Впрочем, все по порядку. В этом году отпраздновали мы довольно чинно, так что все гости ушли на своих ногах. Все, кроме моего старого друга Толика, который хватил лишку и был нетранспортабелен. Поэтому беднягу уложили на столе в гостиной. После ухода гостей мы с подругой погасили свет и чинно удалились в спальню.
Среди ночи нас разбудил крик. Крик был страшен. В нем был первобытный ужас человека, обреченного на нечто страшное, в нем соединились все кошмары Кафки, Хичкока и доктора Фрёйда. Обреченность крика была так страшна, что мы одновременно выскочили из постели и бросились на звук. То есть в гостиную.
Щелкнув выключателем, я увидел на столе сжавшегося в комок зажмурившегося Толяна, покрытого гусиной кожей и дрожащего от ужаса.
Влив в беднягу немного коньяка, удалось вернуть его к осмысленной жизни. Хотя и полностью протрезвевший он дрожал как осиновый лист и заикался. Наконец, он смог объяснить, что привело беднягу в такой ужас.

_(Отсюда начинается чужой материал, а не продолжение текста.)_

(** A visit that returns leaves the seen set closed under bases and free
    of cycles, if it found it so; this needs no assumption on the
    graph. *)
Lemma visit_all_closed visit cs :
  (∀ c st st', base_closed m st.2 → (∀ x, x ∈ st.2 → ¬ tc (is_base m) x x) →
     visit c st = Ok st' →
     base_closed m st'.2 ∧ (∀ x, x ∈ st'.2 → ¬ tc (is_base m) x x) ∧
     c ∈ st'.2 ∧ st.2 ⊆ st'.2) →
  ∀ st st', base_closed m st.2 → (∀ x, x ∈ st.2 → ¬ tc (is_base m) x x) →
    visit_all visit cs st = Ok st' →
    base_closed m st'.2 ∧ (∀ x, x ∈ st'.2 → ¬ tc (is_base m) x x) ∧
    (∀ c, c ∈ cs → c ∈ st'.2) ∧ st.2 ⊆ st'.2.
Proof.
  intros Hvisit. induction cs as [|c cs IH]; intros st st' Hcl Hfree Hrun.
  - simpl in Hrun. injection Hrun as <-. repeat split; try done.
    intros c Hc. by apply elem_of_nil in Hc.
  - simpl in Hrun. destruct (visit c st) as [st1|e] eqn:Hc; [|done].
    simpl in Hrun.
    destruct (Hvisit _ _ _ Hcl Hfree Hc) as (Hcl1 & Hfree1 & Hc1 & Hsub1).
    destruct (IH _ _ Hcl1 Hfree1 Hrun) as (Hcl' & Hfree' & Hin & Hsub).
    repeat split; try done.
    + intros c' [->|Hc']%elem_of_cons; [by apply Hsub|by apply Hin].
    + by etrans.
Qed.

Lemma order_closed fuel : ∀ c st st',
  base_closed m st.2 → (∀ x, x ∈ st.2 → ¬ tc (is_base m) x x) →
  order fuel m c st = Ok st' →
  base_closed m st'.2 ∧ (∀ x, x ∈ st'.2 → ¬ tc (is_base m) x x) ∧
  c ∈ st'.2 ∧ st.2 ⊆ st'.2.
Proof.
  induction fuel as [|fuel IH]; intros c st st' Hcl Hfree Hrun; [done|].
  simpl in Hrun. destruct (decide (c ∈ st.2)) as [Hseen|Hnew].
  - injection Hrun as <-. by repeat split.
  - destruct (visit_all (order fuel m) (bases m c) st) as [st1|e] eqn:Hb;
      [|done].
    simpl in Hrun. injection Hrun as <-. simpl.
    destruct (visit_all_closed _ _ IH _ _ Hcl Hfree Hb)
      as (Hcl1 & Hfree1 & Hin1 & Hsub1).
    assert (base_closed m ({[c]} ∪ st1.2)) as Hcl'.
    { intros x [->%elem_of_singleton|Hx]%elem_of_union b Hb'.
      - apply elem_of_union. right. by apply Hin1.
      - apply elem_of_union. right. by eapply Hcl1. }
    repeat split; [done| | |].
    + intros x [->%elem_of_singleton|Hx]%elem_of_union; [|by apply Hfree1].
      intros Hcyc. destruct (tc_last m _ _ Hcyc) as (z & Hcz & Hzc).
      apply (Hfree1 c); [|done].
      eapply base_closed_rtc; [exact Hcl1|exact Hcz|by apply Hin1].
    + apply elem_of_union. left. by apply elem_of_singleton.
    + intros x Hx. apply elem_of_union. right. by apply Hsub1.
Qed.

(** The orderer raises nothing but [RecursionError]. *)
Lemma order_raises fuel : ∀ c st e,
  order fuel m c st = Raise e → e = RecursionError.
Proof.
  induction fuel as [|fuel IH]; intros c st e; simpl; [by intros [= <-]|].
  destruct (decide _); [done|].
  assert (∀ bs st0, visit_all (order fuel m) bs st0 = Raise e →
            e = RecursionError) as Hall.
  { induction bs as [|b bs IHbs]; intros st0; simpl; [done|].
    destruct (order fuel m b st0) as [st1|e1] eqn:Hb; simpl.
    - apply IHbs.
    - intros [= <-]. by eapply IH. }
  destruct (visit_all _ _ _) as [st1|e1] eqn:Hb; simpl; [done|].
  intros [= <-]. by eapply Hall.
Qed.

Lemma visit_all_raises fuel : ∀ cs st e,
  visit_all (order fuel m) cs st = Raise e → e = RecursionError.
Proof.
  induction cs as [|c cs IH]; intros st e; simpl; [done|].
  destruct (order fuel m c st) as [st1|e1] eqn:Hc; simpl.
  - apply IH.
  - intros [= <-]. by eapply order_raises.
Qed.

Lemma order_unseen fuel c st :
  c ∉ st.2 →
  order (S fuel) m c st
  = rbind (visit_all (order fuel m) (bases m c) st)
          (λ st', Ok (st'.1 ++ [c], {[c]} ∪ st'.2)).
Proof. intros H. simpl. by rewrite decide_False. Qed.

(** Visiting classes that are all seen changes nothing. *)
Lemma visit_all_seen fuel bs st :
  (∀ b, b ∈ bs → b ∈ st.2) →
  visit_all (order (S fuel) m) bs st = Ok st.
Proof.
  induction bs as [|b bs IH]; intros Hseen; simpl; [done|].
  rewrite decide_True by (apply Hseen; by left). simpl.
  apply IH. intros b' Hb'. apply Hseen. by right.
Qed.

(** A sequence in which the bases of every class stand before it is
    replayed as it is. *)
Lemma visit_all_replay fuel : ∀ rest done,
  NoDup (done ++ rest) →
  (∀ j x, (done ++ rest) !! j = Some x →
     ∀ b, is_base m b x → ∃ i, i < j ∧ (done ++ rest) !! i = Some b) →
  visit_all (order (S (S fuel)) m) rest (done, list_to_set done)
  = Ok (done ++ rest, list_to_set (done ++ rest)).
Proof.
  induction rest as [|x rest IH]; intros done Hnd Hcl.
  - simpl. by rewrite app_nil_r.
  - cbn [visit_all]. rewrite order_unseen; cycle 1.
    { cbn [snd]. rewrite elem_of_list_to_set. intros Hx.
      apply NoDup_app in Hnd as (_ & Hdisj & _). apply (Hdisj x Hx). by left. }
    rewrite visit_all_seen; cycle 1.
    { intros b Hb. cbn [snd]. rewrite elem_of_list_to_set.
      destruct (Hcl (length done) x) with (b := b) as (i & Hi & Hbi);
        [by rewrite list_lookup_middle|done|].
      rewrite lookup_app_l in Hbi by done. by eapply list_elem_of_lookup_2. }
    cbn [rbind fst snd].
    replace ({[x]} ∪ list_to_set done : gset ClassId)
      with (list_to_set (done ++ [x]) : gset ClassId); cycle 1.
    { rewrite list_to_set_app_L. simpl.
      rewrite (right_id_L ∅ (∪)). apply (comm_L (∪)). }
    assert (done ++ x :: rest = (done ++ [x]) ++ rest) as Heq
      by (by rewrite <- app_assoc).
    rewrite Heq in *. by apply IH.
Qed.
End orderer_more.

(** What the orderer returns: a sequence without duplicates of the input
    classes and the classes above them. *)
Lemma order_classes_reach (fuel : nat) (m : Model) (cs : list ClassId) :
  (∀ c, c ∈ cs → acyclic_above m c) →
  length (classes m) < fuel →
  ∃ out, order_classes fuel m (cs, None) = Ok out ∧ NoDup out ∧
    ∀ x, x ∈ out ↔ ∃ c, c ∈ cs ∧ rtc (is_base m) x c.
Proof.
  intros Hac Hfuel. unfold order_classes. simpl.
  destruct (visit_all_total (order fuel m) cs) with (st := (([], ∅) : ostate))
    as [st Hrun].
  { intros c st0 Hc. apply order_total. apply acyclic_shallow; [|done].
    by apply Hac. }
  rewrite Hrun. simpl. exists st.1. split; [done|].
  destruct (visit_all_spec m _ cs (order_spec m fuel) Hac _ _
              (ordered_state_init m) Hrun) as (Hst & Hin & new & Hout & Hnew).
  split; [apply Hst|].
  intros x. split.
  - intros Hx. apply Hnew. by rewrite Hout in Hx.
  - intros (c & Hc & Hr).
    pose proof (ordered_state_closed m st Hst) as Hcl.
    destruct Hst as (_ & Hs & _). rewrite Hs in Hcl.
    apply (elem_of_list_to_set (C := gset ClassId)).
    eapply base_closed_rtc; [exact Hcl|exact Hr|].
    apply elem_of_list_to_set. by apply Hin.
Qed.

(** X1.  For input classes without a cycle above them, with enough
    recursion depth, the classes of the output are the input classes and
    their direct and transitive bases, whether these are in the input or
    not, and no others. *)
Theorem order_classes_output (fuel : nat) (m : Model) (cs : list ClassId) :
  (∀ c, c ∈ cs → acyclic_above m c) →
  length (classes m) < fuel →
  ∃ out, order_classes fuel m (cs, None) = Ok out ∧
    ∀ x, x ∈ out ↔ ∃ c, c ∈ cs ∧ rtc (is_base m) x c.
Proof.
  intros Hac Hfuel.
  destruct (order_classes_reach fuel m cs Hac Hfuel) as (out & Hrun & _ & H).
  by exists out.
Qed.

Lemma order_classes_output_witness :
  ∃ out, order_classes 4 model_abc ([0], None) = Ok out ∧
    ∀ x, x ∈ out ↔ ∃ c, c ∈ [0] ∧ rtc (is_base model_abc) x c.
Proof.
  apply (order_classes_output 4 model_abc [0]).
  - intros c _. no_cycle model_abc 4.
  - vm_compute. lia.
Defined.

(** X2.  Ordering is idempotent: for input classes without a cycle above
    them, with enough recursion depth, the orderer run on its own output
    returns that output. *)
Theorem order_classes_idempotent (fuel : nat) (m : Model)
    (cs : list ClassId) :
  (∀ c, c ∈ cs → acyclic_above m c) →
  length (classes m) < fuel →
  1 < fuel →
  ∃ out, order_classes fuel m (cs, None) = Ok out ∧
    order_classes fuel m (out, None) = Ok out.
Proof.
  intros Hac Hfuel Hfuel2. unfold order_classes. simpl.
  destruct (visit_all_total (order fuel m) cs) with (st := (([], ∅) : ostate))
    as [st Hrun].
  { intros c st0 Hc. apply order_total. apply acyclic_shallow; [|done].
    by apply Hac. }
  rewrite Hrun. simpl. exists st.1. split; [done|].
  destruct (visit_all_spec m _ cs (order_spec m fuel) Hac _ _
              (ordered_state_init m) Hrun) as ((Hnd & _ & Hcl) & _).
  destruct fuel as [|[|fuel]]; [lia|lia|].
  change (∅ : gset ClassId) with (list_to_set (@nil ClassId) : gset ClassId).
  by rewrite (visit_all_replay m fuel st.1 []).
Qed.

Lemma order_classes_idempotent_witness :
  ∃ out, order_classes 4 model_abc ([0; 1; 2], None) = Ok out ∧
    order_classes 4 model_abc (out, None) = Ok out.
Proof.
  apply (order_classes_idempotent 4 model_abc [0; 1; 2]).
  - intros c _. no_cycle model_abc 4.
  - vm_compute. lia.
  - lia.
Defined.

(** X3.  When an input class, or one of its direct or transitive bases,
    is a base of itself, the orderer raises [RecursionError] at every
    recursion depth: it never returns a sequence. *)
Theorem order_classes_cycle (fuel : nat) (m : Model) (cs : list ClassId)
    (c x : ClassId) :
  c ∈ cs →
  rtc (is_base m) x c →
  tc (is_base m) x x →
  order_classes fuel m (cs, None) = Raise RecursionError.
Proof.
  intros Hc Hxc Hcyc. unfold order_classes. simpl.
  destruct (visit_all (order fuel m) cs ([], ∅)) as [st|e] eqn:Hrun; simpl.
  - exfalso.
    destruct (visit_all_closed m (order fuel m) cs (order_closed m fuel)
                ([], ∅) st) as (Hcl & Hfree & Hin & _); [| |done|].
    + intros y Hy. simpl in Hy. by apply not_elem_of_empty in Hy.
    + intros y Hy. simpl in Hy. by apply not_elem_of_empty in Hy.
    + apply (Hfree x); [|done].
      eapply base_closed_rtc; [exact Hcl|exact Hxc|by apply Hin].
  - f_equal. by eapply visit_all_raises.
Qed.

Lemma order_classes_cycle_witness :
  order_classes 1000 model_cycle ([0], None) = Raise RecursionError.
Proof.
  apply (order_classes_cycle 1000 model_cycle [0] 0 0).
  - by left.
  - apply rtc_refl.
  - apply (tc_l _ 0 1 0); [|apply tc_once]; unfold is_base; simpl; by left.
Defined.

(** ** The type linker: what it leaves alone *)

Section linker_more.
Context (m : Model).

Lemma deref_linked c :
  deref (last_minute_updates m) c
  = set_ownedAttribute (map (link_property m) (ownedAttribute (deref m c)))
                       (deref m c).
Proof.
  unfold deref, last_minute_updates. simpl.
  change empty_class
    with ((λ c, set_ownedAttribute
                  (map (link_property m) (ownedAttribute c)) c) empty_class)
    at 1.
  by rewrite map_nth.
Qed.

Толян проснулся от холода. Накрыть одеялом беднягу забыли, а форточка была открыта и его обдували порывы холодного ветра. Он ощутил себя лежащим на чем-то твердом и обледеневшим (стол был покрыт клеенкой). Пошарив рукой по тому, на чем лежал, Толян обнаружил провал. Лихорадочно шаря вокруг и боясь пошевелиться, человек понял, что провал окружает его со всех сторон.
Итак, он лежал на вершине, на холодном ветру, замерзший… Но на какой высоте?
Единственный предмет, который ему удалось найти, была вилка. Ее он осторожно и сбросил в пропасть, чтобы по звуку падения измерить глубину. Вилка зацепилась за скатерть и лишь спустя несколько секунд с тихим глухим звуком упала на ковер.
Тут-то и раздался этот обреченный нечеловеческий крик.